General Scheme of the Health Information Bill 2023: Department of Health

Photo of Neasa HouriganNeasa Hourigan (Dublin Central, Green Party) | Oireachtas source

I welcome the witnesses before the committee again.

That is and interesting point because those involved in the EU work have also struggled with who is a data holder and who would have access to data, particularly where it overlaps with things like wellness apps. There is a very live conversation in the US on this at the moment. Obviously, wellness apps, which are proprietary, contain very important information for some people with conditions like diabetes and obesity. We might return to that at some stage.

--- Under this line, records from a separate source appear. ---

(* ===== verification/AgentOwnership.v ===== *)
(** * A process that exits with 0 has left nothing running

    The supervision of containers ([Ownership]) carried through the sessions, reconnections
    and shutdowns of [main.rs]. *)

From S2P Require Import Prelude Types RustStr RustParse Config Crypto Protocol Frame Traits Fingerprint.
From S2P Require Import Volumes Secrets Worker WorkerInv Metrics WorkerThreads WorkerSafety WorkerShutdown RealIo.
From S2P Require Import Keeps WorkerLiveness Ownership Agent AgentSafety.

Section agent.
  Context {RT OS : Type} `{!Host OS} `{!Runtime RT OS} `{!Node OS} `{!Aead} (world : World RT OS).
  Context `{!RuntimeLaws RT OS}.
  Abbreviation Ag := (Agent RT OS).
  Implicit Types a : Ag.
  Context (Hclock : ∀ n, 0 ≤ mo_ms (world_moment world n) ≤ TICK_MAX).
  Abbreviation signal := (world_signal world).
  Abbreviation anything := (λ _, True).

(** Every container of the runtime is the handle of a tracked pod. *)
Definition supervises (a : Ag) : Prop := ∀ x, owns (ag_rt a) x → held (ag_worker a) x.

(** ** Steps that touch neither the worker nor the runtime *)

Lemma supervises_same a a' : supervises a → ag_worker a' = ag_worker a → ag_rt a' = ag_rt a → supervises a'.
Proof. unfold supervises. by intros ? -> ->. Qed.

Lemma keeps_load : keeps supervises anything (load_shutdown world).
Proof. by intros a Ha. Qed.

Lemma keeps_sleep d : keeps supervises anything (sleep world d).
Proof. by intros a Ha. Qed.

Lemma keeps_read_clock : keeps supervises anything read_clock.
Proof. intros a Ha. unfold wp, read_clock, bind, agent_host. by destruct (instant_now (ag_host a)). Qed.

Lemma keeps_try_connect addr key : keeps supervises anything (try_connect world addr key).
Proof. intros a Ha. unfold wp, try_connect. by destruct (world_clock world (ag_connects a)) as [[]]. Qed.

Lemma keeps_poll serving mo : keeps supervises anything (poll_metrics serving mo).
Proof.
  intros a Ha. unfold wp, poll_metrics. destruct serving; [|done]. destruct (mo_scrape mo) as [[]|]; [|done].
  by destruct (poll _ _ _).
Qed.

Lemma keeps_wait fuel deadline : keeps supervises anything (wait_until world fuel deadline).
Proof.
  revert deadline. induction fuel as [|fuel IH]; intros deadline; cbn [wait_until]; [apply keeps_panic|].
  eapply keeps_bind; [apply keeps_load|]. intros [] _; [by apply keeps_ret|].
  eapply keeps_bind; [apply keeps_read_clock|]. intros now _. cbv zeta. destruct (_ =? 0); [by apply keeps_ret|].
  eapply keeps_bind; [apply keeps_sleep|]. intros [] _. apply IH.
Qed.

Lemma keeps_wait_for fuel duration : keeps supervises anything (wait_for_reconnect_or_shutdown world fuel duration).
Proof. eapply keeps_bind; [apply keeps_read_clock|]. intros now _. apply keeps_wait. Qed.

(** A call of the worker that leaves no orphans. *)
Lemma supervises_with_io {IO X} `{!Io IO} schedule (m : M (@Ctx IO RT OS) X) dev a :
  wp any_panic m (λ _ c', no_orphans c') (mkCtx (ag_worker a) dev (ag_rt a) (ag_host a) schedule) →
  wp any_panic (with_io schedule m dev) (λ _ a', supervises a') a.
Proof. unfold wp, with_io. by destruct (m _) as [[x c]|]. Qed.

(** ** Sessions *)

Lemma session_tick_supervised mo rio a :
  (∃ n, mo = world_moment world n) → winv (ag_worker a) → real_io_wf rio → supervises a →
  wp any_panic (with_io (mo_sched mo) (tick (tick_budget (arrive mo rio))) (arrive mo rio))
    (λ r a', (winv (ag_worker a') ∧ real_io_wf r.2) ∧ supervises a') a.
Proof using Hclock.
  intros Hmo Hw Hr Hs. apply wp_and.
  - eapply wp_weaken; [eapply wp_mono; [by apply (session_tick_ok world Hclock)|]|done]. intros r a' (? & ? & _). done.
  - destruct Hmo as [n ->]. apply supervises_with_io. apply tick_covered; [|apply Hclock| |done].
    + split; [done|]. by apply arrive_wf.
    + cbn [io]. unfold tick_budget. simpl. lia.
Qed.

Lemma session_loop_supervised fuel serving rio a :
  winv (ag_worker a) → real_io_wf rio → supervises a →
  wp any_panic (session_loop world fuel serving rio) (λ _ a', supervises a') a.
Proof using Hclock.
  revert rio a. induction fuel as [|fuel IH]; intros rio a Hw Hr Hs; [done|]. cbn [session_loop].
  destruct (connected rio); cbn [negb]; [|done]. wp_step. unfold load_shutdown, wp at 1.
  destruct (signal <=? ag_loads a)%nat; [done|]. wp_step. unfold next_moment, wp at 1. wp_step.
  eapply wp_mono; [apply session_tick_supervised; [eauto|done..]|]. intros [[] rio2] a2 [[Hw2 Hr2] Hs2].
  wp_step. eapply wp_mono; [apply wp_and; [eapply wp_weaken; [by apply (poll_metrics_ok serving _ a2)|done]|by apply keeps_poll]|].
  intros [] a3 [[E3 _] [Hs3 _]]. wp_step. unfold sleep, log_call, agent_host, bind, wp at 1. apply IH; [|done|done].
  cbn [ag_worker]. by rewrite E3.
Qed.

(** ** Shutdown *)

Lemma reconcile_supervised {IO} `{!Io IO} `{!IoLaws IO} dev a :
  supervises a →
  wp any_panic (with_io (IO := IO) [] (reconcile_shutdown shutdown (reconcile_wait world)) dev)
    (λ _ a', supervises a') a.
Proof.
  intros Hs. apply supervises_with_io.
  unfold reconcile_shutdown, MAX_SHUTDOWN_RECONCILIATION_ATTEMPTS. cbn [reconcile_from]. wp_step.
  eapply wp_mono; [by apply shutdown_covered|]. intros [] c' [Ho _]; [done|]. by wp_steps.
Qed.

Lemma run_worker_loop_supervised fuel serving rio a :
  winv (ag_worker a) → real_io_wf rio → supervises a →
  wp any_panic (run_worker_loop world fuel serving rio) (λ _ a', supervises a') a.
Proof using Hclock.
  intros Hw Hr Hs. unfold run_worker_loop. wp_step.
  eapply wp_mono; [by apply session_loop_supervised|]. intros rio' a1 Hs1. wp_step. unfold load_shutdown, wp at 1.
  destruct (signal <=? ag_loads a1)%nat; [|done]. wp_step.
  eapply wp_mono; [apply (reconcile_supervised (IO := RealIo)); exact Hs1|]. by intros [ok r] a2 Hs2.
Qed.

Lemma shutdown_disconnected_supervised a :
  supervises a → wp any_panic (shutdown_disconnected_worker world) (λ _ a', supervises a') a.
Proof.
  intros Hs. unfold shutdown_disconnected_worker. wp_step.
  eapply wp_mono; [by apply (reconcile_supervised (IO := DisconnectedShutdownIo))|]. by intros [ok r] a2 Hs2.
Qed.

(** ** The process *)

Lemma keeps_connection_lost : keeps supervises anything (agent_worker on_connection_lost).
Proof. intros a Ha. split; [|done]. intros x (i & p & Hp)%Ha. by exists i, p. Qed.

(** What follows a session in a round. *)
Lemma keeps_round_end fuel backoff idx :
  keeps supervises anything
    (let* stop := load_shutdown world in
     if stop then ret Break
     else
       let* _ := wait_for_reconnect_or_shutdown world fuel (backoff * NANOS_PER_MILLI) in
       ret (Again (Z.min (backoff * 2) MAX_BACKOFF_MS) idx)).
Proof.
  eapply keeps_bind; [apply keeps_load|]. intros [] _; [by apply keeps_ret|].
  eapply keeps_bind; [apply keeps_wait_for|]. intros b _. by apply keeps_ret.
Qed.

Lemma round_supervised fuel serving addrs key backoff idx a :
  winv (ag_worker a) → supervises a →
  wp any_panic (round world fuel serving addrs key backoff idx) (λ _ a', supervises a') a.
Proof using Hclock.
  intros Hw Hs. unfold round. wp_step. unfold load_shutdown at 1, wp at 1.
  destruct (signal <=? ag_loads a)%nat; [done|]. wp_step. apply any_expect. intros addr _.
  wp_step. unfold try_connect, wp at 1. cbn [ag_connects].
  destruct (world_clock world (ag_connects a)) as [[nanos ms] rng]. cbv zeta. wp_step.
  set (a1 := mkAgent _ _ _ _ _ _ _ _). assert (Hs1 : supervises a1) by exact Hs.
  apply (wp_mono _ _ (λ _ a', supervises a')).
  - destruct (connect_timeout _ _ _ _ _ _ _ _) as [rio|e] eqn:Ec; [|done].
    wp_step. eapply wp_mono; [apply run_worker_loop_supervised; [exact Hw|by eapply connect_wf|exact Hs1]|].
    intros [code|] a2 Hs2; [done|]. apply (keeps_wp supervises); [|done].
    eapply keeps_bind; [apply keeps_load|]. intros [] _; [by apply keeps_ret|].
    eapply keeps_bind; [apply keeps_connection_lost|]. intros [] _. by apply keeps_ret.
  - intros [[[code|] b] i] a2 Hs2; [done|]. by apply (keeps_wp supervises); [apply keeps_round_end|].
Qed.

Lemma connect_loop_supervised fuel n serving addrs key backoff idx a :
  winv (ag_worker a) → (idx < length addrs)%nat → (signal < fuel)%nat → supervises a →
  wp any_panic (connect_loop world fuel n serving addrs key backoff idx) (λ _ a', supervises a') a.
Proof using Hclock.
  intros Hw Hi Hf. revert backoff idx a Hw Hi. induction n as [|n IH]; intros backoff idx a Hw Hi Hs; [done|].
  cbn [connect_loop]. wp_step.
  eapply wp_mono; [apply wp_and; [eapply wp_weaken; [by apply (round_ok world Hclock)|done]|by apply round_supervised]|].
  intros [code| |b i] a1 [Hr Hs1]; [done| |].
  - wp_step. eapply wp_mono; [by apply shutdown_disconnected_supervised|]. done.
  - destruct Hr as (Hw1 & Hi1 & _). by apply IH.
Qed.

(** The process at its end, whatever its exit code. *)
Lemma cmd_run_supervised fuel args env os code final :
  (signal < fuel)%nat → node_fits os →
  (∀ kind runtime, world_runtime world kind = Some runtime → ∀ x, ¬ owns runtime x) →
  cmd_run world fuel args env os = Done (code, Some final) → supervises final.
Proof using Hclock.
  intros Hf Hfit Hfresh. unfold cmd_run. set (cfg := parse_run_config args env). cbv zeta.
  destruct (negb (test_flags_ok cfg)); [done|].
  destruct (if str_is_empty (encryption_key_hex cfg) then _ else _) as [[key|]|]; cbn [outcome_bind]; [|done|done].
  case_bool_decide as Hne; [done|]. destruct (negb (result_is_ok _)); [done|].
  destruct (node_fingerprint os) as [[fp os']|e] eqn:Efp; cbn [outcome_bind]; [|done].
  destruct (select_runtime cfg) as [kind|]; [|done]. destruct (world_runtime world kind) as [runtime|] eqn:Er; [|done].
  destruct (Hfit _ _ Efp) as [? ?]. destruct (node_fingerprint_cpu _ _ _ Efp) as (? & ? & ?).
  set (a0 := mkAgent _ _ _ _ _ _ _ _).
  assert (Hwp : wp any_panic (connect_loop world fuel fuel
      match metrics_port cfg with Some port => world_bind world port | None => false end
      (parse_replica_addrs (replica_addr cfg)) key INITIAL_BACKOFF_MS 0) (λ _ a', supervises a') a0).
  { apply connect_loop_supervised; [|destruct (parse_replica_addrs _); [done|simpl; lia]|done|].
    - by apply (winv_new os' _ _ _ _ _ 4).
    - intros x Hx. by destruct (Hfresh _ _ Er x). }
  unfold wp in Hwp. destruct (connect_loop _ _ _ _ _ _ _ _ a0) as [[c a]|]; cbn [outcome_bind]; [|done].
  by intros [= _ <-].
Qed.

(** C39: exit code 0 means that nothing is left running.  For every command line, environment,
    network behaviour and schedule, every node whose capacities are below the maxima of their
    types, and every runtime that meets [RuntimeLaws] and starts without containers: if the
    process exits with 0, no container is left, whether the signal came inside a session,
    while connecting or while waiting. *)
Theorem clean_exit_leaves_nothing_running (fuel : nat) (args : list string) (env : string → option string)
    (os : OS) (final : option Ag) :
  (world_signal world < fuel)%nat → node_fits os →
  (∀ kind runtime, world_runtime world kind = Some runtime → ∀ x, ¬ owns runtime x) →
  cmd_run world fuel args env os = Done (0, final) →
  ∃ a, final = Some a ∧ ∀ x, ¬ owns (ag_rt a) x.
Proof using Hclock.
  intros Hf Hfit Hfresh E. pose proof (cmd_run_ends world Hclock fuel args env os Hf Hfit) as Hend.
  rewrite E in Hend. destruct Hend as (_ & _ & Hclean). destruct (Hclean eq_refl) as (a & -> & Hp & _).
  exists a. split; [done|]. intros x (i & p & Hi & _)%(cmd_run_supervised _ _ _ _ _ _ Hf Hfit Hfresh E).
  by rewrite Hp in Hi.
Qed.

End agent.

From this morning's conversation, I am very aware that the departmental officials are only able to do what they are able to do in the scope of what their job is and that other people are involved in the e-health issue.

I want to return to the schedule and I have a particular reason for doing so. As we heard in a number of other sessions, it was all agreed between 2014 and 2016. The original business case was put forward in 2018 and 2019. That business case has been linked to the completion of the national children's hospital. During those sessions we discussed in great detail that the children's hospital is not quite complete yet and it would probably need to be operational before we can prove through a business case that this will all work. In the most favourable case, that would be at the end of 2024 or 2025. The officials can stop me if I am getting the timeframe wrong. This means it would be 2025 before we could have a reasonable expectation that the programme could be linked to a business case, which would then go to the Department of Public Expenditure, National Development Plan Delivery and Reform. Mr. Thompson advised that the completion of the business case, procurement and roll-out across all facilities would take between five and seven years. That timeframe brings us to 2032. I know this is not all on the desks of the officials present.

When we are talking about e-health as it relates to this Bill, we are talking about proprietary programmes. Nobody in the Department of Health is writing the code for e-health or for wellness apps. Nobody expects them to do that. They are all proprietary items. Under that timeframe, with the business case at the end of 2024 or 2025, procurement happening in 2026 or 2027, followed by roll-out, in the best case scenario, we are looking at up-to-date technology that is current in 2027 or 2028.

Would the officials consider the stagnation that we are seeing on e-health a barrier to the development of legislation like this? This is not technology that we make. This is technology we buy from a private entity. Given the work in the EU and developments in e-health, I can only imagine that the landscape will look very different in 2027. That is at least four years away. In that other session, my version of the timeline was being described as ambitious. I understand the officials are laying down principles about how it will work. Given that we have no idea what that technology will look like - technology is moving so fast at the moment- is there concern about the relevance of this Bill? I understand that it will be useful on a number of fronts, but is there a concern as it relates to e-health?